Let's assume we query from partition A and B, and we see the results don't match timestamps, we would pull the latest batchlog assuming they are from the same batch but let's say they in fact are not. In this case we wasted a lot of time so my question is should we only do this in the user supplies a new CL type?
If you set the same, unique (e.g., UUID) write timestamp for all writes in a batch, then you know that any results with different timestamps are part of different batches. So, given mismatched timestamps, should you check the batchlog for pending writes? One solution is to always check (as in RAMP-Small). This doesn't require any extra metadata, but, as you point out, also requires 2 RTTs.
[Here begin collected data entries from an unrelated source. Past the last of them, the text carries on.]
(** X5: the log is append-only with eviction of the oldest entry.  In every
    reachable state it holds at most 50 entries, and one more event, of any
    kind, either leaves it as it is, or adds one entry at the end while
    there is room, or, when the log is full, drops the oldest entry and adds
    one at the end; the entries kept stay in order and unchanged. *)
Theorem X5_log_is_append_only_with_eviction :
  forall (JSON_parse : string -> option value) (evs : list Event)
         (ev : Event),
    let s := run JSON_parse evs initial in
    let s' := dispatch JSON_parse s ev in
    (List.length (logs s) <= 50)%nat
    /\ (logs s' = logs s
        \/ (exists e : LogEntry,
              (List.length (logs s) < 50)%nat /\ logs s' = logs s ++ [e])
        \/ (exists e : LogEntry,
              List.length (logs s) = 50%nat
              /\ logs s' = skipn 1 (logs s) ++ [e])).
Proof.
  intros JSON_parse evs ev s s'.
  pose proof (LogSpec.logs_bounded_when_reachable JSON_parse evs) as B.
  fold s in B. split; [exact B|].
  destruct (LogSpec.logs_dispatch JSON_parse s ev) as [E | [e E]];
    fold s' in E; [left; exact E | right].
  rewrite E. unfold slice_last. rewrite length_app, skipn_app. cbn [List.length].
  destruct (Nat.eq_dec (List.length (logs s)) 50) as [F | F].
  - right. exists e. split; [exact F|]. rewrite F. reflexivity.
  - left. exists e. split; [lia|].
    replace (List.length (logs s) + 1 - 50)%nat with 0%nat by lia.
    reflexivity.
Qed.

End LogExtra.

Module WindowsExtra.
Import Windows WindowsSpec Views.

Local Open Scope Z_scope.

Lemma toggle_z_grows (ws : Windows) (i j : WindowId) :
  z ws j <= z (toggleWindow_updater i ws) j.
Proof. destruct i, j; z_after_update ws. Qed.

Lemma front_z_grows (ws : Windows) (i j : WindowId) :
  z ws j <= z (bringToFront_updater i ws) j.
Proof. destruct i, j; z_after_update ws. Qed.

(** X6: z-orders only grow.  One event never lowers the z-order of a
    window and raises the largest z-order by one at most; so after [n]
    events from the start every z-order lies between 1 and [3 + n]. *)
Theorem X6_z_orders_only_grow :
  forall (JSON_parse : string -> option JS.value) (evs : list App.Event)
         (ev : App.Event) (i : WindowId),
    let ws := App.windows (App.run JSON_parse evs App.initial) in
    let ws' :=
      App.windows
        (App.dispatch JSON_parse (App.run JSON_parse evs App.initial) ev) in
    z ws i <= z ws' i
    /\ maxZ ws' <= maxZ ws + 1
    /\ 1 <= z ws i <= 3 + Z.of_nat (List.length evs).
Proof.
  intros JSON_parse evs ev i ws ws'.
  assert (Step : z ws i <= z ws' i /\ maxZ ws' <= maxZ ws + 1).
  { unfold ws'.
    destruct (windows_dispatch JSON_parse
                (App.run JSON_parse evs App.initial) ev)
      as [E | [j [E | E]]]; rewrite E; fold ws.
    - lia.
    - split; [apply toggle_z_grows | apply toggle_maxZ].
    - split; [apply front_z_grows | apply front_maxZ]. }
  destruct Step as [S1 S2]. split; [exact S1|]. split; [exact S2|].
  split.
  - unfold ws. clear. induction evs as [|e evs IH] using rev_ind.
    + destruct i; vm_compute; discriminate.
    + rewrite run_snoc.
      destruct (windows_dispatch JSON_parse
                  (App.run JSON_parse evs App.initial) e)
        as [E | [j [E | E]]]; rewrite E.
      * exact IH.
      * pose proof (toggle_z_grows
                      (App.windows (App.run JSON_parse evs App.initial)) j i).
        lia.
      * pose proof (front_z_grows
                      (App.windows (App.run JSON_parse evs App.initial)) j i).
        lia.
  - pose proof (maxZ_when_reachable JSON_parse evs) as B. fold ws in B.
    pose proof (z_le_maxZ ws i). lia.
Qed.

Lemma toggle_frame (ws : Windows) (i j : WindowId) :
  frame (get (toggleWindow_updater i ws) j) = frame (get ws j).
Proof.
  unfold toggleWindow_updater.
  destruct (isOpen (get ws i)); destruct i, j; reflexivity.
Qed.

Lemma front_frame (ws : Windows) (i j : WindowId) :
  frame (get (bringToFront_updater i ws) j) = frame (get ws j).
Proof.
  unfold bringToFront_updater.
  destruct (zIndex (get ws i) =? maxZ ws); [reflexivity|].
  destruct i, j; reflexivity.
Qed.

(** X7: no event moves, renames or re-keys a window: in every reachable
    state each window is stored under its own id and has the title and the
    position it was created with. *)
Theorem X7_windows_keep_id_title_and_position :
  forall (JSON_parse : string -> option JS.value) (evs : list App.Event)
         (i : WindowId),
    let w := get (App.windows (App.run JSON_parse evs App.initial)) i in
    id w = i
    /\ title w = title (get initial i)
    /\ x w = x (get initial i)
    /\ y w = y (get initial i).
Proof.
  intros JSON_parse evs i w.
  assert (F : frame w = frame (get initial i)).
  { unfold w. induction evs as [|e evs IH] using rev_ind; [reflexivity|].
    rewrite run_snoc.
    destruct (windows_dispatch JSON_parse
                (App.run JSON_parse evs App.initial) e)
      as [E | [j [E | E]]]; rewrite E.
    - exact IH.
    - rewrite toggle_frame. exact IH.
    - rewrite front_frame. exact IH. }
  unfold frame in F. injection F as F1 F2 F3 F4.
  repeat split; try assumption. rewrite F1. destruct i; reflexivity.
Qed.
Fixpoint normalize_loop (fuel : nat) (st : np_state) (path : bytes) : res np_state :=
  match fuel with
  | O => Fault OutOfFuel
  | S fuel =>
      r ← normalize_step st path;
      match r with
      | (st, None) => Done st
      | (st, Some path) => normalize_loop fuel st path
      end
  end.

(** The buffer after the call.  Every round but the last moves the pointer, so
    the length of the path bounds the rounds. *)
Definition normalize_path (normpath path : bytes) : res bytes :=
  buf ← buf_write 0 [0] normpath;
  np_buf <$> normalize_loop (S (length path))
               (NpState buf (replicate MAX_PATH_INDECIES O) O) path.

(** *** What it computes: on the list of segments *)

(** The segments of a path; each but the last ends in a slash. *)
Fixpoint segments (path : bytes) : list bytes :=
  match path with
  | [] => []
  | c :: p =>
      if c =? c_slash then [c] :: segments p
      else match segments p with
           | [] => [[c]]
           | h :: t => (c :: h) :: t
           end
  end.

Definition path_parts (path : bytes) : list bytes :=
  match path with [] => [[]] | _ => segments path end.

Definition is_dot (seg : bytes) : bool :=
  strcmp_eq seg (str ".") || strcmp_eq seg (str "./").
Definition is_dotdot (seg : bytes) : bool :=
  strcmp_eq seg (str "..") || strcmp_eq seg (str "../").
Definition is_empty_seg (seg : bytes) : bool :=
  strcmp_eq seg [] || strcmp_eq seg (str "/").

(** What one segment of the input does to the segments kept so far. *)
Definition norm_push (segs : list bytes) (seg : bytes) : list bytes :=
  if is_dot seg then segs
  else if is_dotdot seg then take (pred (length segs)) segs
  else if is_empty_seg seg && negb (bool_decide (segs = [])) then segs
  else segs ++ [seg].

Definition norm_ref (path : bytes) : bytes :=
  concat (foldl norm_push [] (path_parts path)).

(** The same fold with the capacity of the index array: it holds the start of
    every segment and the end of the last one. *)
Fixpoint norm_run (segs parts : list bytes) : option (list bytes) :=
  match parts with
  | [] => Some segs
  | seg :: parts =>
      let segs := norm_push segs seg in
      if (length segs <? MAX_PATH_INDECIES)%nat then norm_run segs parts else None
  end.

(** The length of the first segment, as the loop computes it. *)
Definition first_len (path : bytes) : nat :=
  let n := default (length path) (strchr path c_slash) in
  if char_at path n =? c_slash then S n else n.

(** ** stopproc and killproc *)

Definition EBUSY : Z := 16.
Definition ESRCH : Z := 3.

(** [probe k] is the answer of the [k]-th [kill( pid, 0 )]: [None] when it is
    not -1, else the error number.  The loop returns the number of probes made
    and the sleeps, in microseconds. *)
Fixpoint wait_dead (fuel : nat) (probe : nat → option Z) (k : nat) (time : Z)
  : res (nat * list Z) :=
  match fuel with
  | O => Fault OutOfFuel
  | S fuel =>
      match probe k with
      | Some _ => Done (S k, [])
      | None =>
          let time := time + 250000 in
          if time <=? 3 * 1000000 then
            '(k, sleeps) ← wait_dead fuel probe (S k) time;
            Done (k, time :: sleeps)
          else Done (S k, [])
      end
  end.

(** The result, the error number set last and the sleeps. *)
Definition stopproc (sent : bool) (probe : nat → option Z)
  : res (bool * option Z * list Z) :=
  if negb sent then Done (false, None, [])
  else
    '(k, sleeps) ← wait_dead 14 probe 0 0;
    match probe k with
    | None => Done (false, Some EBUSY, sleeps)
    | Some e => Done (e =? ESRCH, Some e, sleeps)
    end.

Definition killproc (sent : bool) (probe : nat → option Z)
  : res (bool * option Z * list Z) :=
  if negb sent then Done (false, None, [])
  else
    '(k, sleeps) ← wait_dead 14 probe 0 0;
    match probe k with
    | None => Done (false, Some EBUSY, sleeps)
    | Some e => Done (e =? ESRCH, Some e, sleeps)
    end.

(** ** Lemmas: segments *)

Lemma char_at_end s : char_at s (length s) = 0.
Proof. unfold char_at. by rewrite lookup_ge_None_2. Qed.

Lemma char_at_lt s i : (i < length s)%nat → s !! i = Some (char_at s i).
Proof.
  intros H. unfold char_at. by destruct (lookup_lt_is_Some_2 s i H) as [c ->].
Qed.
To cut down on these RTTs, you could also do attach a Bloom filter of the items in each batch and only check any possibly missing writes (as in RAMP-Hybrid). (I can go into more detail if you want.) However, I agree that you might not want to pay these costs all of the time for reads. Would a BATCH_READ or other modifier to CQL SELECT statements make sense?
In the case of a global index we plan on reading the data after reading the index. The data query might reveal the indexed value is stale. We would need to apply the batchlog and fix the index, would we then restart the entire query? or maybe overquery assuming some index values will be stale? Either way this query looks different than the above scenario.
I think there are a few options. The easiest is to simply filter out the out of date rows, and then you are guaranteed to see a subset of the index entries. Alternatively, you could provide a "snapshot index read" where you read the older, overwritten values from the data node. If you want a "read latest and read snapshot" mode, there are some options I can describe, but they generally entail either more metadata or, otherwise, using locks/blocking coordination, which I don't think you want.